### [Records shown]
(** * pdf_lib: a shallow embedding of the ingestion and categorization core

    The development follows the Python package [pdf_lib] module by module:
    [util] (file-name sanitizing), [library] (content-addressed store
    layout), [categorizer] (the rule scorer), [llm] (reply extraction and
    classification), [catalog] (the categorization engine),
    [scanner]/[db] (the scan pass over the manifest) and [organize] (the
    names of the links of the categorized view).

    Conventions.
    - A Python [str] is a list of Unicode code points ([N]); literals are
      written [py "..."].
    - A Python [float] is a binary64 value of the kernel ([PrimFloat.float]),
      so arithmetic and comparisons round exactly as the interpreter does.
    - [None] is [option]; an exception is an explicit result constructor.
    - Dictionaries used as tables are [gmap]s; ordered collections are lists. *)

From Stdlib Require Import ZArith Strings.String Strings.Ascii DecimalString Floats Lia Bool.
From Stdlib Require Import DecimalPos DecimalN.
From stdpp Require Import gmap list.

### [Task]
The answer should be one number: how many lines in the data contain the word "Require".

### [Solution]
3